A Sing-Along Sound of Music began last weekend and will continue the next two weekends at Cinema 21, an independent movie theatre in downtown Portland.

This was officially the third Sing-Along SOM we’ve attended, including a previous showing at Cinema 21 several years ago and one we hosted at our church some years before that. Coupled with a couple dozen unsung viewings over the years, I’m fairly certain I’ve watched The Sound of Music more than any other film. While it’s no longer an annual event for me, I don’t seem to go more than a couple of years without taking it in. What surprises me every time I watch it is how affecting the experience is even knowing it as well as I do. Some of this might come from some personal nostalgia as my earliest memories of The Sound of Music coincide with my own earliest memories—I grew up watching it with my mom every year on network television over the Christmas holidays. But I think a lot of the feeling comes from the film itself.

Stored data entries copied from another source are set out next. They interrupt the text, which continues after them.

Definition onPeerLaneGossip t (wantTx wantGauge : bool) (es : list laneAckEntry) (g : Z) (now : Time)
  : stripeTransport B :=
  let t := setPeer t (ackRequested t || wantTx) wantTx wantGauge
             (if 0 <? g then swrap 32 g else peerGauge t) in
  foldAcks t es now.

(** One lane of [sendLaneAcks]: the report is marked sent even when the list is full. *)
Definition ackStep (id : Z) (f : laneFlow) (es : list laneAckEntry) : laneFlow * list laneAckEntry :=
  (setReported f (rx f),
   if negb (rx f =? rxReported f) && (length es <? laneAckMaxEntries)%nat
   then es ++ [mkAck id (rx f)] else es).

Fixpoint ackLanes t (ls : list nat) (es : list laneAckEntry) : stripeTransport B * list laneAckEntry :=
  match ls with
  | [] => (t, es)
  | i :: ls' =>
      match heap t !! i with
      | None => ackLanes t ls' es
      | Some l =>
          let '(f, es) := ackStep (laneId l) (flow l) es in
          ackLanes (updLane t i (fun l => setFlow l f)) ls' es
      end
  end.

Definition sendLaneAcks t : stripeTransport B :=
  let '(f, es) := ackStep laneIDPrimary (primaryFlow t) [] in
  let '(t, es) := ackLanes (setPrimaryFlow t f) (lanes t) es in
  match es with
  | [] => t
  | _ => setCtrl t (setAnnounced (ctrl t) (gaugeSent (ctrl t))
                      (controlOut (ctrl t) ++ [(FrameLaneAck, encodeLaneAck es)]))
  end.

(** One tick of [flowLoop], without its diagnostics. *)
Definition flowTick t (now : Time) : stripeTransport B :=
  let t := if ackRequested t && hasControl t then sendLaneAcks t else t in
  let t := setPrimaryFlow t (stallCheck (adjustCap (primaryFlow t) now) now) in
  foldl (fun t i => updLane t i (fun l => setFlow l (stallCheck (adjustCap (flow l) now) now))) t (lanes t).

Definition MaxInt64 : Z := 2 ^ 63 - 1.

(** The accumulator of [writeCredit]: whether a gated lane was seen, the sum.  Here no ack
    comes between the load of a lane's counter and its lock. *)
Definition considerCredit (acc : bool * Z) (f : laneFlow) : bool * Z :=
  let '(cap, infl, g) := gateState (tx f) f in
  if negb g then acc
  else let '(any, credit) := acc in
       (true, swrap 64 ((if any : bool then credit else 0) + swrap 64 (cap - infl))).

Definition laneFlows t : list laneFlow :=
  primaryFlow t :: omap (fun i => flow <$> heap t !! i) (lanes t).

Definition writeCredit t : Z :=
  let '(any, credit) := foldl considerCredit (false, 0) (laneFlows t) in
  if any : bool then credit else MaxInt64.

Record laneGossip := mkLaneGossip { lgCapable : bool; lgWantTx : bool; lgWantGauge : bool;
  lgRx : list laneAckEntry; lgGauge : Z }.

Definition laneGossipFields t : laneGossip :=
  if negb (hasControl t) then mkLaneGossip false false false [] 0
  else
    let add es (e : Z * laneFlow) :=
      if (0 <? rx (snd e)) && (length es <? laneAckMaxEntries)%nat then es ++ [mkAck (fst e) (rx (snd e))] else es in
    let es := if peerWantsTx t
              then foldl add [] ((laneIDPrimary, primaryFlow t) ::
                     omap (fun i => (fun l => (laneId l, flow l)) <$> heap t !! i) (lanes t))
              else [] in
    let g := if peerWantsGauge t then Z.min 255 (ftrunc (fmul (gauge (ctrl t)) (f64 255))) else 0 in
    mkLaneGossip true true true es g.

(** *** Probes *)

(** encoding/json on PingInfo: the rendering of a probe and the parser. *)
Variable renderPing : Time -> Z -> list Z.
Variable parsePing : list Z -> option (Time * Z).

(** A probe frame rides the lane's queue when there is room. *)
Definition offerProbe (l : stripeLane B) (f : Frame) : option (stripeLane B) :=
  if laneDone l then Some l
  else if len (queue l) <? stripeLaneQueueDepth then Some (setQueue l (queue l ++ [[f]]))
  else None.

Definition replyLanePing t (i : nat) (payload : list Z) : stripeTransport B :=
  match parsePing payload with
  | None => t
  | Some (ts, seq) =>
      updLane t i (fun l => default l (offerProbe l (mkFrame FrameLinkPong (renderPing ts seq) false)))
  end.

Definition handleLanePong t (i : nat) (payload : list Z) (now : Time) : stripeTransport B :=
  match parsePing payload with
  | None => t
  | Some (_, seq) => updLane t i (fun l => setProbe l (foldPong (probe l) seq now))
  end.

Definition probeLane (l : stripeLane B) (now : Time) : stripeLane B :=
  let l := setProbe l (ageProbes (probe l) now) in
  let seq := nextSeq (probe l) in
  match offerProbe l (mkFrame FrameLinkPing (renderPing now seq) false) with
  | Some l' => l'
  | None => setProbe l (uncountProbe (probe l) seq)
  end.

Definition probeTick t (now : Time) : stripeTransport B :=
  foldl (fun t i => updLane t i (fun l => probeLane l now)) t (lanes t).

(** What a frame received on a lane does; [Some] is delivered to the session. *)
Definition laneRead t (i : nat) (ft : Z) (payload : list Z) (now : Time)
  : stripeTransport B * option (Z * list Z) :=
  let t := updLane t i (fun l => setFlow l (onRecv (flow l) (len payload))) in
  if ft =? FrameMeshPacket then (t, Some (ft, payload))
  else if ft =? FrameLinkPing then (replyLanePing t i payload, None)
  else if ft =? FrameLinkPong then (handleLanePong t i payload now, None)
  else (t, None).

(** What a frame received on the primary lane does. *)
Definition baseRead t (ft : Z) (payload : list Z) (now : Time)
  : stripeTransport B * option (Z * list Z) :=
  let t := setPrimaryFlow t (onRecv (primaryFlow t) (len payload)) in
  if ft =? FrameLaneAck then (handleLaneAck t payload now, None)
  else if ft =? FrameLaneGauge then (handleLaneGauge t payload, None)
  else (t, Some (ft, payload)).

(** *** The controller *)

(** The first part of a tick: the windows and the two decisions. *)
Definition controllerDecide t (now : Time) (udpActive : bool) : ctrlState * bool * bool :=
  let c := ctrl t in
  let c := if negb (IsZero (lastSampleAt c)) && (stripeGaugeIdleDecay <=? now - lastSampleAt c)
           then
             let c := setSojourn c (fadd (sojournEMA c)
                        (fmul (fsub (baseline c) (sojournEMA c)) stripeGaugeDecayPerTick)) (sojournSamples c) in
             announceGaugeLocked (hasControl t) (setGauge c (computeGaugeLocked c))
           else c in
  let high := fle stripeGaugeHighWatermark (gauge c) in
  let c := if high : bool then setWindows c (if IsZero (highSince c) then now else highSince c) 0
           else setWindows c 0 (if IsZero (clearSince c) then now else clearSince c) in
  let c := if udpActive then setWindows c 0 (clearSince c) else c in
  let addDue := negb (isGated (primaryFlow t)) && negb (IsZero (highSince c)) &&
                (stripeAddSustain <=? now - highSince c) && (stripeAddInterval <=? now - lastAddAt c) &&
                (laneCount t <? stripeMaxLanes)%nat in
  let removeDue := negb udpActive && (0 <? laneCount t)%nat && negb (IsZero (clearSince c)) &&
                   (stripeClearSustain <=? now - clearSince c) in
  (setLastOps c (if addDue then now else lastAddAt c) (if removeDue then now else lastRemoveAt c),
   addDue, removeDue).

Definition degraded (p : stripeLaneProbe) : bool :=
  let loss := if 0 <? sent p then fdiv (f64 (lost p)) (f64 (sent p)) else f64 0 in
  (stripeLaneMinProbes <=? sent p) &&
  (fle stripeLaneBadLoss loss || ((0 <? pSrtt p) && (stripeLaneBadSRTT <=? pSrtt p))).

Definition laneIdOf t (i : nat) : Z := match heap t !! i with Some l => laneId l | None => 0 end.

Definition degradeStep t (i : nat) : stripeTransport B :=
  match heap t !! i with
  | None => t
  | Some l => if degraded (probe l)
              then removeLane (setCtrl t (recordEvent (ctrl t) (EvDegraded (laneId l)))) i
              else t
  end.

(** [dial] is what dialLane returns when it is called. *)
Definition controllerTick t (now : Time) (udpActive : bool) (dial : option (Z * B)) : stripeTransport B :=
  let '(c, addDue, removeDue) := controllerDecide t now udpActive in
  let rebase := rebaselinePending c in
  let c := setBaseline c (baseline c) (baselineAt c) false in
  let t := setCtrl t (if rebase then recordEvent c EvRebaseline else c) in
  let t := if addDue : bool then
             match dial with
             | None => t
             | Some (id, tr) =>
                 let t := attachLane t id tr in setCtrl t (recordEvent (ctrl t) (EvAddLane id))
             end
           else t in
  let t := if removeDue : bool then
             match last (lanes t) with
             | None => t
             | Some v => let t := removeLane t v in
                         setCtrl t (recordEvent (ctrl t) (EvRemoveLane (laneIdOf t v)))
             end
           else t in
  foldl degradeStep t (lanes t).

Definition stripeClose t : stripeTransport B :=
  if isClosed t then t
  else setClosed (foldl (fun t i => updLane t i laneClose) t (lanes t)).

End Stripe.

(** ** Lemmas: choosing lanes *)

Section PickLemmas.
Context {B : Type} `{FrameTransport B}.
Implicit Types t : stripeTransport B.

Lemma pickStep_eq score acc x :
  pickStep score acc x = if flt (fst acc) (score x) then (score x, Some x) else acc.
Proof. done. Qed.

(** Two runs of the argmax, one of them holding [i] with a score at least as high. *)
Lemma pick_diverge score i ls : forall a b,
  fle (fst a) (fst b) = true -> is_nan (fst a) = false -> is_nan (fst b) = false ->
  snd b = Some i ->
  snd (foldl (pickStep score) b ls) = Some i \/
  snd (foldl (pickStep score) b ls) = snd (foldl (pickStep score) a ls).
Proof.
  induction ls as [|x ls IH]; intros a b Hle Ha Hb Hi; [by left|]. simpl.
  rewrite !pickStep_eq. destruct (flt (fst b) (score x)) eqn:Eb.
  - rewrite (fle_flt_trans _ _ _ Hle Eb). by right.
  - apply IH; destruct (flt (fst a) (score x)) eqn:Ea; simpl; try done;
      apply flt_not_nan in Ea as [_ Hx]; [by apply not_flt_fle|done].
Qed.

The Sound of Music takes you back to a time of relative cultural and national innocence. We watch it knowing the storm that’s coming—the six million Jews murdered (along with other “undesirables,” including homosexuals, Roma, and handicapped persons) and the tens of millions of soldiers and civilians killed throughout Europe. It’s impossible to tell a story about each and every family that will experience loss because of the Nazis during those awful years. So the film tells just one, albeit a fictionalized account. The Von Trapp family has just found its way back from or through the loss of a wife and mother. But no sooner have the nun-turned-governess Maria and the Captain and his children answered each others’ deep needs that they now decide they must escape the coming fire. There’s no suggestion that the family completely understands that a cataclysmic destruction will accompany Nazism, but they know they have to leave. Prescience comes with the price of starting over.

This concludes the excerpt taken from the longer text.